D) Les effets de l’ordonnance

?Effets d’un titre exécutoire

Depuis l’entrée en vigueur du décret n°2021-1322 du 11 octobre 2021, l’ordonnance portant injonction de payer est immédiatement revêtue de la formule exécutoire.

Est-ce à dire qu’elle peut donner lieu à la mise en œuvre de mesures d’exécution après avoir été dûment signifiée ?

Il n’en est rien. Comme énoncé par l’article 1422, al. 2e du CPC l’ordonnance ne constitue un titre exécutoire et ne produit les effets d’un tel titre ou d’une décision de justice qu’à l’expiration des causes suspensives d’exécution, soit à l’expiration d’un délai d’un mois à compter de sa signification, lequel n’est autre que le délai pour former opposition.

Le texte précise que « quelles que soient les modalités de la signification, le délai d’opposition […] est suspensif d’exécution.
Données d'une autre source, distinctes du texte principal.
(** * EV Recharge Bunk: the client-side session, authorization and
      validation logic, embedded in Rocq

    Sources embedded here:
    - [AuthManager] (the authentication manager class): session store,
      authorization gate, redirect policy, password strength;
    - [FormValidator] (js/main.js): field validation against rule sets;
    - [authMethods.checkAdminRole] (config/firebase-config.js).

    JavaScript strings are sequences of UTF-16 code units.  The embedding
    covers the strings whose code units are below 256: a Rocq [ascii] stands
    for one code unit, so [String.length] is the JavaScript [length]. *)

From Stdlib Require Import String Ascii List ZArith Bool Lia.
From Stdlib Require Import DecimalString DecimalPos DecimalFacts DecimalZ.
From stdpp Require Import base strings gmap.
Import ListNotations.

(** ** The JavaScript fragment the sources use *)

Module JS.

(** *** Code units and strings *)

Definition code (c : ascii) : N := N_of_ascii c.

Definition in_range (lo hi c : ascii) : bool :=
  ((code lo <=? code c) && (code c <=? code hi))%N.

(** [\d] *)
Definition is_digit (c : ascii) : bool := in_range "0" "9" c.

(** [\s], and the characters [String.prototype.trim] strips: TAB, LF, VT,
    FF, CR, SPACE and NO-BREAK SPACE are the ones below 256. *)
Definition is_space (c : ascii) : bool :=
  existsb (N.eqb (code c)) [9; 10; 11; 12; 13; 32; 160]%N.
(** [self.loop.create_task(coro)]: the factory of the loop makes the task. *)
Definition create_task (c : coro) : M unit :=
  fun l s =>
    (Ok tt, l,
     {| storage := storage s;
        get_state_calls := get_state_calls s;
        pending := pending s ++ [{| task_coro := c;
                                    task_local := child_local (loop_factory s) l |}];
        invoked := invoked s;
        error_notifications := error_notifications s;
        error_handlers_invoked := error_handlers_invoked s;
        loop_factory := loop_factory s;
        callback_errors := callback_errors s |}).

(** [Dispatcher.current_state()] without arguments. *)
Definition current_state : M FSMContext :=
  fun l s =>
    (Ok {| fsm_chat := recipient_id <$> current_recipient l;
           fsm_user := sender_id <$> current_sender l |}, l, s).

(** ** StateFilter ([builtin.py], class [StateFilter]) *)

(** An item of the [state] argument: a plain value, a [State] object (its
    [state] attribute) or a [StatesGroup] class (its [all_states_names]). *)
Inductive state_item :=
| ItemRaw (s : pystate)
| ItemState (s : pystate)
| ItemGroup (all_states_names : list string).

Inductive state_arg :=
| StateOne (i : state_item)
| StateMany (l : list state_item).

Record StateFilter := { states : list pystate }.

Definition StateFilter_init (state : state_arg) : StateFilter :=
  let state := match state with StateOne i => [i] | StateMany l => l end in
  {| states :=
       flat_map (fun item =>
                   match item with
                   | ItemRaw s => [s]
                   | ItemState s => [s]
                   | ItemGroup names => map Some names
                   end) state |}.

Definition get_target (obj : eventobj) : option string * option string :=
  (Some (recipient_id (recipient (event_of obj))),
   Some (sender_id (sender (event_of obj)))).
Lemma batch_effect_app (rs1 rs2 : list ResultDict) (w w1 w2 : World) :
  batch_effect rs1 w w1 -> batch_effect rs2 w1 w2 ->
  batch_effect (rs1 ++ rs2) w w2.
Proof.
  intros (_ & (l1 & Hl1 & Hn1 & Hf1) & Hd1) (Hi & (l2 & Hl2 & Hn2 & Hf2) & Hd2).
  unfold batch_effect. split; [exact Hi |]. split.
  - exists (l1 ++ l2)%list. rewrite Hl2, Hl1, <- app_assoc, !length_app, Hn1, Hn2.
    repeat split. apply Forall_app. split; assumption.
  - destruct (db w) as [rows | e].
    + destruct Hd1 as [(a1 & Hd1 & F1) Hb1]. rewrite Hd1 in Hd2.
      destruct Hd2 as [(a2 & Hd2 & F2) Hb2].
      split; [| rewrite Hb2; exact Hb1].
      exists (a1 ++ a2)%list. rewrite Hd2, <- app_assoc. split; [reflexivity |].
      apply Forall2_app; assumption.
    + destruct Hd1 as (Hd1 & b1 & Hb1 & Hn1' & F1). rewrite Hd1 in Hd2.
      destruct Hd2 as (Hd2 & b2 & Hb2 & Hn2' & F2).
      split; [exact Hd2 |].
      exists (b1 ++ b2)%list. rewrite Hb2, Hb1, <- app_assoc, !length_app, Hn1', Hn2'.
      repeat split. apply Forall_app. split; assumption.
Qed.

(** A row read through a complete header map while no interpretation is in
    progress: the result is the classification of its input, if it has
    one. *)
Lemma _process_row_data_result (row : list string) (header_map : dict nat)
    (op_id run_id : string) (row_num : nat) (w : World) :
  complete header_map ->
  is_processing w = false ->
  exists w' : World,
    _process_row_data row header_map op_id run_id row_num w
    = (option_map classify (row_input header_map op_id run_id row), w')
    /\ batch_effect
         (match row_input header_map op_id run_id row with
          | Some i => [classify i]
          | None => []
          end) w w'.
Proof.
  intros C Hidle.
  unfold _process_row_data, row_attempt, row_input.
  rewrite !cell_column by (apply C; simpl; auto 6).
  destruct (column header_map row "sample_id") as [sv |];
    [| eexists; split; [reflexivity | apply batch_effect_none; auto]].
  destruct (column header_map row "nil") as [nv |];
    [| eexists; split; [reflexivity | apply batch_effect_none; auto]].
  destruct (column header_map row "tb1") as [t1 |];
    [| eexists; split; [reflexivity | apply batch_effect_none; auto]].
  destruct (column header_map row "tb2") as [t2 |];
    [| eexists; split; [reflexivity | apply batch_effect_none; auto]].
  destruct (column header_map row "mitogen") as [mv |];
    [| eexists; split; [reflexivity | apply batch_effect_none; auto]].
  rewrite truthy_empty, negb_involutive.
  destruct (String.eqb (PyStr.strip sv) "");
    [eexists; split; [reflexivity | apply batch_effect_none; auto] |].
  destruct (PyFloat.float_of_string (PyStr.strip nv));
    [| eexists; split; [reflexivity | apply batch_effect_none; auto]].
  destruct (PyFloat.float_of_string (PyStr.strip t1));
    [| eexists; split; [reflexivity | apply batch_effect_none; auto]].
  destruct (PyFloat.float_of_string (PyStr.strip t2));
    [| eexists; split; [reflexivity | apply batch_effect_none; auto]].
  destruct (PyFloat.float_of_string (PyStr.strip mv));
    [| eexists; split; [reflexivity | apply batch_effect_none; auto]].
  match goal with
  | |- context [run_interpretation ?i w] =>
      destruct (run_interpretation_effect i w Hidle) as (w' & E & Heff);
      rewrite E
  end.
  exists w'. split; [reflexivity | apply batch_effect_one, Heff].
Qed.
Aussi, tant que le délai d’opposition n’a pas expiré, aucune mesure d’exécution forcée ne peut être entreprise par le créancier.

L’article 1422 ajoute qu’il en va de même en cas d’opposition formée par le débiteur.

L’opposition formée par le débiteur suspend, en effet, toutes les mesures d’exécution qui auraient été engagées sur le fondement de l’ordonnance portant injonction de payer.

Compte tenu de ce que l’ordonnance portant injonction de payer ne produit les effets d’un titre exécutoire qu’à l’expiration du délai d’opposition, le Commissaire de justice saisi aux fins d’exécuter cette ordonnance devra, préalablement à l’accomplissement de toute mesure d’exécution forcée, s’assurer qu’aucune opposition n’a été formée par le débiteur.

Pour ce faire, il lui faudra solliciter du greffe la délivrance d’un certificat de non-opposition.

?Effets d’un jugement contradictoire

Il s’infère de l’article 1422, al. 2e du CPC que l’ordonnance portant injonction de payer n’est pourvue de l’autorité de la chose jugée qu’à l’expiration du délai d’opposition.

Il en résulte que tant que ce délai n’a pas expiré, il peut être fait droit en justice à des demandes qui tendraient à remettre en cause ce qui a été tranché par l’ordonnance.

À l’expiration, en revanche du délai d’opposition, l’ordonnance portant d’injonction de payer produit tous les effets d’un jugement contradictoire.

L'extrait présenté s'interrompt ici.